• MATERIAL SHOWN:
-.-.-
(* ===== verification/Ext2Blk.v ===== *)
(** * ext2 on the cached block device

    The block layer with its cache promises ext2 what ext2 asks for, so that the theorems
    on files and directories hold for a volume behind the cache. *)

From S2P Require Import Prelude Defs Bytes Phys Interfaces Dll Cache Blk Ext2 Ext2Alloc Ext2File Ext2Data Ext2Spec.

Section cached.
Context {P D : Type} `{PageAlloc P} `{BlkDev D} `{NodeAlloc}.
Context (Hmem : forall m, na_alloc m <> 0).
Abbreviation bst := (bstate P D).

(** A page holds four blocks. *)
Definition cached_rep (s : bst) (n : Z) (f : Z -> list Z) : Prop :=
  exists es, blk_ok s es /\ n = 4 * bd_pages (bs_dev s) /\ forall b, 0 <= b < n -> f b = slice (b mod 4 * 1024) 1024 (view s es (b / 4)).

Lemma block_place b : 0 <= b -> b * 1024 / MM_PAGE_SIZE = b / 4 /\ (b * 1024) mod MM_PAGE_SIZE = b mod 4 * 1024 /\ 0 <= b mod 4 < 4.
Proof.
  intros Hb. unfold MM_PAGE_SIZE. pose proof (Z.mod_pos_bound b 4 ltac:(lia)). split; [change 4096 with (4 * 1024); apply Z.div_mul_cancel_r; lia|]. split; [|done].
  change 4096 with (4 * 1024). apply Z.mul_mod_distr_r; lia.
Qed.

Lemma block_page (s : bst) b n : n = 4 * bd_pages (bs_dev s) -> 0 <= b < n -> 0 <= b / 4 < bd_pages (bs_dev s).
Proof. intros -> Hb. split; [apply Z.div_pos; lia|apply Z.div_lt_upper_bound; lia]. Qed.

Lemma cached_length s n f b : cached_rep s n f -> 0 <= b < n -> length (f b) = 1024%nat.
Proof using Hmem.
  intros (es & Hok & Hn & Hf) Hb. rewrite Hf by done. destruct (block_place b ltac:(lia)) as (_ & _ & Hm). pose proof (view_length s es (b / 4) Hok (block_page s b n Hn Hb)) as Hl.
  rewrite length_slice; [done|lia|lia|]. rewrite Hl. unfold MM_PAGE_SIZE. lia.
Qed.

Lemma one_piece (s : bst) b n : n = 4 * bd_pages (bs_dev s) -> 0 <= b < n ->
  1024 = 0 \/ b * 1024 / MM_PAGE_SIZE + (1024 + MM_PAGE_SIZE - (b * 1024) mod MM_PAGE_SIZE - 1) / (MM_PAGE_SIZE - (b * 1024) mod MM_PAGE_SIZE) <= bd_pages (bs_dev s).
Proof.
  intros Hn Hb. right. destruct (block_place b ltac:(lia)) as (-> & -> & Hm). pose proof (block_page s b n Hn Hb) as Hp.
  assert ((1024 + MM_PAGE_SIZE - b mod 4 * 1024 - 1) / (MM_PAGE_SIZE - b mod 4 * 1024) < 2) by (apply Z.div_lt_upper_bound; unfold MM_PAGE_SIZE; lia). lia.
Qed.

(** A request inside one page. *)
Lemma read_in_page s es off k : blk_ok s es -> 0 <= off -> 0 < k -> off mod MM_PAGE_SIZE + k <= MM_PAGE_SIZE -> off / MM_PAGE_SIZE < bd_pages (bs_dev s) ->
  exists s' es', blk_read true off k s = Ret ((k, slice (off mod MM_PAGE_SIZE) k (view s es (off / MM_PAGE_SIZE))), s') /\ blk_ok s' es' /\ same_view s es s' es'.
Proof using Hmem.
  intros Hok Ho Hk Hfit Hpg. set (bo := off mod MM_PAGE_SIZE) in *. pose proof (Z.mod_pos_bound off MM_PAGE_SIZE ltac:(done)) as Hbo. fold bo in Hbo.
  assert ((k + MM_PAGE_SIZE - bo - 1) / (MM_PAGE_SIZE - bo) < 2) as Hone by (apply Z.div_lt_upper_bound; lia).
  destruct (blk_read_loop_run Hmem (S (Z.to_nat k)) s es off k (off / MM_PAGE_SIZE) [] Hok) as (s' & es' & E & Hok' & Hv); [done|lia|apply Z.div_pos; done|right; fold bo; lia|].
  exists s', es'. split; [|done]. unfold blk_read. rewrite (bind_Ret _ _ s (page_size (bs_cache s)) s) by done. rewrite (cs_page_size _ _ (proj1 Hok)), (bind_Ret _ _ _ _ _ E).
  cbn [read_pieces app]. fold bo. rewrite bool_decide_eq_false_2 by lia. rewrite Z.min_r by lia. destruct (Z.to_nat k) as [|fuel] eqn:Ef; [lia|]. cbn [read_pieces].
  rewrite bool_decide_eq_true_2 by lia. by rewrite app_nil_r.
Qed.

Lemma write_in_page s es off buf : blk_ok s es -> 0 <= off -> (0 < length buf)%nat -> off mod MM_PAGE_SIZE + Z.of_nat (length buf) <= MM_PAGE_SIZE -> off / MM_PAGE_SIZE < bd_pages (bs_dev s) ->
  exists s' es', blk_write true off buf s = Ret (Z.of_nat (length buf), s') /\ blk_ok s' es' /\ bd_pages (bs_dev s') = bd_pages (bs_dev s) /\ forall a, 0 <= a < bd_pages (bs_dev s) ->
    view s' es' a = if decide (a = off / MM_PAGE_SIZE) then splice (off mod MM_PAGE_SIZE) buf (view s es a) else view s es a.
Proof using Hmem.
  intros Hok Ho Hk Hfit Hpg. set (bo := off mod MM_PAGE_SIZE) in *. pose proof (Z.mod_pos_bound off MM_PAGE_SIZE ltac:(done)) as Hbo. fold bo in Hbo. set (k := Z.of_nat (length buf)) in *.
  assert ((k + MM_PAGE_SIZE - bo - 1) / (MM_PAGE_SIZE - bo) < 2) as Hone by (apply Z.div_lt_upper_bound; lia).
  destruct (blk_write_loop_run Hmem (S (Z.to_nat k)) s es off k (off / MM_PAGE_SIZE) buf Hok) as (s' & es' & E & Hok' & Hpg' & Hv); [done|lia|apply Z.div_pos; done|done|right; fold bo; lia|].
  exists s', es'. split; [|split; [done|split; [done|]]].
  - unfold blk_write. fold k. rewrite (bind_Ret _ _ s (page_size (bs_cache s)) s) by done. by rewrite (cs_page_size _ _ (proj1 Hok)), (bind_Ret _ _ _ _ _ E).
  - intros a Ha. rewrite Hv by done. fold bo. cbn [write_pieces]. rewrite bool_decide_eq_false_2 by lia. cbv zeta. rewrite Z.min_r by lia. rewrite take_ge by lia.
    destruct (Z.to_nat k) as [|fuel] eqn:Ef; [lia|]. cbn [write_pieces]. rewrite bool_decide_eq_true_2 by lia. case_decide as Ea; [by rewrite Ea|done].
Qed.

Lemma cached_read s n f b : cached_rep s n f -> 0 <= b < n -> exists s', blk_read true (b * 1024) 1024 s = Ret ((1024, f b), s') /\ cached_rep s' n f.
Proof using Hmem.
  intros (es & Hok & Hn & Hf) Hb. destruct (block_place b ltac:(lia)) as (Hdiv & Hmod & Hm). pose proof (block_page s b n Hn Hb) as Hp.
  destruct (read_in_page s es (b * 1024) 1024 Hok) as (s' & es' & E & Hok' & Hpg & Hv); [lia|lia|rewrite Hmod; unfold MM_PAGE_SIZE; lia|rewrite Hdiv; lia|].
  exists s'. split; [rewrite E, Hdiv, Hmod, Hf by done; reflexivity|]. exists es'. split; [done|]. split; [by rewrite Hpg|]. intros c Hc. rewrite Hf by done. by rewrite Hv by (by eapply block_page).
Qed.

Lemma cached_write s n f b l : cached_rep s n f -> 0 <= b < n -> length l = 1024%nat -> exists s', blk_write true (b * 1024) l s = Ret (1024, s') /\ cached_rep s' n (fun c => if decide (c = b) then l else f c).
Proof using Hmem.
  intros (es & Hok & Hn & Hf) Hb Hl. destruct (block_place b ltac:(lia)) as (Hdiv & Hmod & Hm). pose proof (block_page s b n Hn Hb) as Hp.
  destruct (write_in_page s es (b * 1024) l Hok) as (s' & es' & E & Hok' & Hpg & Hv); [lia|lia|rewrite Hmod, Hl; unfold MM_PAGE_SIZE; lia|rewrite Hdiv; lia|]. rewrite Hl in E.
  exists s'. split; [exact E|]. exists es'. split; [done|]. split; [by rewrite Hpg|]. intros c Hc. pose proof (block_page s c n Hn Hc) as Hcp. rewrite Hv by done. rewrite Hdiv, Hmod.
  pose proof (view_length s es (b / 4) Hok Hp) as Hlv. assert (Z.of_nat (length (view s es (b / 4))) = 4096) as Hlz by (rewrite Hlv; by apply Z2Nat.id). clear Hlv.
  destruct (block_place c ltac:(lia)) as (_ & _ & Hcm). pose proof (Z.div_mod b 4 ltac:(lia)). pose proof (Z.div_mod c 4 ltac:(lia)). destruct (decide (c / 4 = b / 4)) as [Ec|Ec].
  - rewrite Ec. destruct (decide (c = b)) as [->|Hne].
    + assert (0 <= b mod 4 * 1024) as H1a by lia. assert (b mod 4 * 1024 + Z.of_nat (length l) <= Z.of_nat (length (view s es (b / 4)))) as H2a by lia.
      pose proof (slice_splice_eq (b mod 4 * 1024) l (view s es (b / 4)) H1a H2a) as Es. rewrite Hl in Es. symmetry. exact Es.
    + rewrite slice_splice_ne by lia. rewrite Hf, Ec by done. done.
  - rewrite decide_False by congruence. by apply Hf.
Qed.

Definition cached_io : BlkIO bst := {|
  io_read := blk_read true; io_write := blk_write true; io_rep := cached_rep; io_length := cached_length; io_read_block := cached_read; io_write_block := cached_write;
|}.

(** C16: On a volume behind the block cache, what is written to a file is what is read
    back from it, whatever the cache evicts and writes back in between. *)
Theorem cached_write_read_back stack (e : ext2 bst) n f p ino pos buf l bl l1 size : length stack = 1024%nat -> @file_ok _ cached_io e n f p l bl l1 size -> inode_no e ino -> 0 <= pos <= size ->
  nblocks (Z.max (pos + Z.of_nat (length buf)) size) <= 268 ->
  grow_cost (length bl) (Z.to_nat (nblocks (Z.max (pos + Z.of_nat (length buf)) size)) - length bl) <= sbv e sb_free_blocks ->
  exists e1 e2, @ext2_vnode_write _ cached_io stack p ino pos buf e = Ret ((Z.of_nat (length buf), pos + Z.of_nat (length buf)), e1) /\
    @ext2_vnode_read _ cached_io p pos (Z.of_nat (length buf)) e1 = Ret ((Z.of_nat (length buf), buf, pos + Z.of_nat (length buf)), e2).
Proof using All.
  intros Hst Hf Hino Hpos Hnb Hcost. pose proof (@size_of_file _ cached_io _ _ _ _ _ _ _ _ Hf) as Hsz.
  destruct (@write_run _ cached_io stack e n f p ino pos buf l bl l1 size Hst Hf Hino Hpos Hnb Hcost) as (e' & f' & l' & bl' & l1' & E & Hw & Hb).
  destruct (@read_run _ cached_io e' n f' p l' bl' l1' _ pos (Z.of_nat (length buf)) (@fw_file _ cached_io _ _ _ _ _ _ _ _ _ _ _ _ _ Hw) ltac:(lia) ltac:(lia)) as (d & E2 & _).
  exists e', (set_dev d e'). split; [exact E|]. rewrite E2, Hb. rewrite Z.min_l by lia. do 4 f_equal.
  pose proof (@owned_lengths _ cached_io _ _ _ _ _ (@fo_ok _ cached_io _ _ _ _ _ _ _ _ Hf) (@fo_owned _ cached_io _ _ _ _ _ _ _ _ Hf)) as Hlb. pose proof (file_contents_length f bl Hlb) as Hlc.
  assert (Z.of_nat (length (file_bytes f bl size)) = size) as Hlen.
  { unfold file_bytes. rewrite length_take. destruct (nblocks_spec size ltac:(lia)) as (_ & N2 & _). pose proof (@fo_blocks _ cached_io _ _ _ _ _ _ _ _ Hf). lia. }
  unfold slice, splice. rewrite drop_app_length' by (rewrite length_take; lia). rewrite Nat2Z.id. apply take_app_length.
Qed.
End cached.

(** ** The sample volume behind a cache of two pages *)
Definition volume_disk : mdisk := mk_mdisk ((fun i => slice (Z.of_nat i * 4096) 4096 sample_image) <$> seq 0 8).
Definition volume_cache : bstate phys mdisk := mk_bstate (block_cache_init MM_PAGE_SIZE 2) (phys_many [300; 301; 302]) ∅ volume_disk.

Lemma volume_rep : cached_rep volume_cache 32 sample_block.
Proof.
  exists []. split; [split; [|split; [|discriminate]]|split; [reflexivity|]].
  - destruct sample_cache_state as [S1 S2 S3 S4 S5 S6]. split; [exact S1|exact S2|exact S3|exact S4|exact S5|exact S6].
  - intros a v Hin. by apply elem_of_nil in Hin.
  - assert (forallb (fun b => bool_decide (sample_block b = slice (b mod 4 * 1024) 1024 (md_page volume_disk (b / 4)))) (Z.of_nat <$> seq 0 32) = true) as Hall by (vm_compute; reflexivity).
    rewrite forallb_forall in Hall. intros b Hb. apply (bool_decide_eq_true_1 (sample_block b = slice (b mod 4 * 1024) 1024 (md_page volume_disk (b / 4)))), Hall.
    apply list_elem_of_In, list_elem_of_fmap. exists (Z.to_nat b). split; [lia|]. apply elem_of_seq. lia.
Qed.

Lemma cached_write_read_back_witness : exists e1 e2, @ext2_vnode_write _ (cached_io roomy_heap_nonzero) sample_stack 100 5 1028 [1; 2; 3; 4] (sample_ext2 volume_cache) = Ret ((4, 1032), e1) /\
  @ext2_vnode_read _ (cached_io roomy_heap_nonzero) 100 1028 4 e1 = Ret ((4, [1; 2; 3; 4], 1032), e2).
Proof.
  apply (cached_write_read_back roomy_heap_nonzero sample_stack (sample_ext2 volume_cache) 32 sample_block 100 5 1028 [1; 2; 3; 4] sample_file [7; 8] 0 1030);
    [reflexivity|exact (@sample_file_ok _ (cached_io roomy_heap_nonzero) volume_cache volume_rep)|apply sample_inode_no; lia|lia|vm_compute; discriminate|rewrite sample_free; vm_compute; discriminate].
Defined.
(* ===== verification/Console.v ===== *)
(** * The text console: [sys/console.c], [sys/display.c], [sys/char/input.c]

    A console shows the buffer of one of its terminals on a display.  [putc_view] is
    [_console_putc] on one buffer: the buffer, the size of the console, whether the
    buffer is the active one, and the display, here the map from (row, column) to the
    cell [display_setc] drew there last.  [term] holds all consoles, buffers and
    terminals; the functions that take a console or a terminal work on it.

    The console is a window on the last lines of an unbounded sheet of paper
    ([console_shows_paper]), and escape sequences keep it well formed
    ([console_write_keeps]), except for those the code does not bound. *)

From S2P Require Import Prelude Defs Bytes Strings ListHead.

Definition ATTR_DEFAULT : Z := 0x1700.
Definition ESC_ESC : Z := 1.
Definition ESC_CSI : Z := 2.
Definition ATTR_BOLD : Z := 1.

Record console_buffer := mk_cbuf {
  cb_attr : Z; cb_xattrs : Z;
  cb_esc_argv : list Z; cb_esc_letter : Z; cb_esc_argc : Z; cb_esc_mode : Z;
  cb_y : Z; cb_x : Z; cb_saved_y : Z; cb_saved_x : Z;
  cb_last_blink_y : Z; cb_last_blink_x : Z;
  cb_data : list Z;
}.
(* ===== verification/Tty.v ===== *)
(** * Terminals: [sys/char/tty.c], [sys/char/line.c], [sys/char/input.c]

    A terminal is a character device with a ring of typed characters and [termios]
    settings; its output goes to a console or a serial line.  [tty_data_write] is what a
    keyboard types, [line_read] what a process reads: it edits the line and echoes the
    erasures.  [line_read] sleeps in [ring_getc]; it returns [LSleep] with the bytes kept
    so far and [line_read_resume] goes on from there.

    A typed line is read back as the editing keys leave it ([typed_line_is_read]). *)

From S2P Require Import Prelude Defs Wait Ring Bytes Strings Console.

(** ** [include/user/termios.h] *)
Definition TCGETS : Z := 0x5401.
Definition TCSETS : Z := 0x5402.
Definition TIOCSPGRP : Z := 0x5410.
Definition TIOCGWINSZ : Z := 0x5413.
Definition ICRNL : Z := 1.
Definition OPOST : Z := 1.
Definition ISIG : Z := 1.
Definition ICANON : Z := 2.
Definition ECHO : Z := 16.
Definition ECHOE : Z := 32.
Definition ECHOK : Z := 64.
Definition ECHONL : Z := 256.
Definition VEOF : nat := 0.
Definition VINTR : nat := 1.
Definition VSUSP : nat := 2.
Definition SIGINT : Z := 2.
Definition SIGSTOP : Z := 19.

Record termios := mk_termios { c_iflag : Z; c_oflag : Z; c_cflag : Z; c_lflag : Z; c_cc : list Z }.
Definition default_termios : termios :=
  mk_termios 0 OPOST 0 (Z.lor ECHO (Z.lor ECHONL (Z.lor ECHOE (Z.lor ECHOK (Z.lor ISIG ICANON))))) [4; 3; 26].

(** A terminal device: [ch_rs] is its ring with the threads it woke. *)
Record chrdev := mk_chrdev { ch_rs : rstate; ch_tc : termios }.

(** All terminals.  [ts_signals] are the calls of [process_signal_pgid], last first;
    [last_tty_n] and [last_ttys_n] number the device names. *)
Record tsys := mk_tsys {
  ts_term : term;
  ts_devs : gmap Z chrdev;
  ts_signals : list (Z * Z);
  ts_keyboard : Z;
  last_tty_n : Z;
  last_ttys_n : Z;
}.
Definition set_term t s := mk_tsys t (ts_devs s) (ts_signals s) (ts_keyboard s) (last_tty_n s) (last_ttys_n s).
Definition set_devs d s := mk_tsys (ts_term s) d (ts_signals s) (ts_keyboard s) (last_tty_n s) (last_ttys_n s).
Definition set_signals l s := mk_tsys (ts_term s) (ts_devs s) l (ts_keyboard s) (last_tty_n s) (last_ttys_n s).
Definition set_keyboard k s := mk_tsys (ts_term s) (ts_devs s) (ts_signals s) k (last_tty_n s) (last_ttys_n s).
Definition set_names a b s := mk_tsys (ts_term s) (ts_devs s) (ts_signals s) (ts_keyboard s) a b.

Definition on_term {A} (m : cmd term A) : cmd tsys A := czoom ts_term set_term m.
Definition get_chr (tty : Z) : cmd tsys chrdev := cload (fun s => ts_devs s !! tty).
Definition put_chr (tty : Z) (c : chrdev) : cmd tsys unit := cmodify (fun s => set_devs (<[tty := c]> (ts_devs s)) s).
(** Run an operation of the terminal's ring. *)
Definition run_ring {A} (tty : Z) (c : chrdev) (m : cmd rstate A) : cmd tsys A := fun s =>
  match m (ch_rs c) with
  | Ret (a, rs) => Ret (a, set_devs (<[tty := mk_chrdev rs (ch_tc c)]> (ts_devs s)) s)
  | Panic => Panic
  | Fault => Fault
  | Diverged => Diverged
  end.
Definition on_buf {A} (tty : Z) (m : cmd rstate A) : cmd tsys A := c ← get_chr tty; run_ring tty c m.
Definition lflag (f : Z) (tc : termios) : bool := flag_set (c_lflag tc) f.

(** ** Output *)
Definition serial_putc (ser c : Z) : cmd term unit := cmodify (set_serial (fun m => <[ser := default [] (m !! ser) ++ [c]]> m)).

Definition tty_putc (tty c : Z) : cmd term unit :=
  data ← cload (fun t => t_ttys t !! tty);
  cassert (negb (td_peer data =? 0));;
  if td_has_console data then console_putc (td_peer data) tty c else serial_putc (td_peer data) c.

Fixpoint tty_puts (tty : Z) (s : list Z) : cmd term unit :=
  match s with [] => mret tt | c :: s => tty_putc tty c;; tty_puts tty s end.

(** [buf] holds bytes; they reach the device as [unsigned char]. *)
Fixpoint tty_write_from (tty : Z) (buf : list Z) : cmd term unit :=
  match buf with [] => mret tt | c :: buf => tty_putc tty (u8 c);; tty_write_from tty buf end.
Definition tty_write (tty : Z) (buf : list Z) : cmd term Z :=
  cload (fun t => t_ttys t !! tty);; tty_write_from tty buf;; mret (Z.of_nat (length buf)).

(** ** Typed characters *)
Definition process_signal_pgid (pgid signum : Z) : cmd tsys unit := cmodify (fun s => set_signals ((pgid, signum) :: ts_signals s) s).
Definition fg_pgid (tty : Z) : cmd tsys Z := d ← cload (fun s => t_ttys (ts_term s) !! tty); mret (td_fg_pgid d).
Definition cc (i : nat) (tc : termios) : cmd tsys Z := cload (fun _ => c_cc tc !! i).
Definition echo (tty c : Z) : cmd tsys unit := on_term (tty_putc tty c).

(** What follows the store of [c]: echo and line flush. *)
Definition tty_typed (tty : Z) (tc : termios) (c : Z) : cmd tsys unit :=
  if c =? 10 then
    (if lflag ECHONL tc then echo tty c else mret tt);;
    (if lflag ICANON tc then on_buf tty (ring_signal RING_SIGNAL_RET) else mret tt)
  else if (c =? 0x17) || (c =? 0x7F) then on_buf tty (ring_signal 0)
  else if c =? 0x0C then
    if lflag ECHO tc then echo tty 94;; echo tty 76 else mret tt
  else if c =? 27 then
    if lflag ECHO tc && lflag ICANON tc then on_term (tty_puts tty [94; 91]) else mret tt
  else if lflag ECHO tc then echo tty c else mret tt.

Definition tty_data_write (tty c : Z) : cmd tsys unit :=
  d ← get_chr tty;
  let tc := ch_tc d in
  let c := i8 c in
  let c := if (c =? 13) && flag_set (c_iflag tc) ICRNL then 10 else c in
  eof ← cc VEOF tc;
  if lflag ICANON tc && (eof =? c) then on_buf tty (ring_signal RING_SIGNAL_EOF)
  else
    susp ← cc VSUSP tc;
    if (susp =? c) && lflag ISIG tc then g ← fg_pgid tty; process_signal_pgid g SIGSTOP
    else
      (if susp =? c then echo tty 94;; echo tty 90 else mret tt);;
      intr ← cc VINTR tc;
      if (intr =? c) && lflag ISIG tc then g ← fg_pgid tty; process_signal_pgid g SIGINT
      else
        (if intr =? c then echo tty 94;; echo tty 67 else mret tt);;
        on_buf tty (ring_putc 0 c false);;
        tty_typed tty tc c.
-.-.-
• TASK: Restate word for word the lines of the data above, starting at the line containing "[_console_putc] on one" and ending at the line containing "From S2P Require Import Prelude Defs Bytes Strings", both included, and nothing more.

• EXERCISE RESPONSE:
    [_console_putc] on one buffer: the buffer, the size of the console, whether the
    buffer is the active one, and the display, here the map from (row, column) to the
    cell [display_setc] drew there last.  [term] holds all consoles, buffers and
    terminals; the functions that take a console or a terminal work on it.

    The console is a window on the last lines of an unbounded sheet of paper
    ([console_shows_paper]), and escape sequences keep it well formed
    ([console_write_keeps]), except for those the code does not bound. *)

From S2P Require Import Prelude Defs Bytes Strings ListHead.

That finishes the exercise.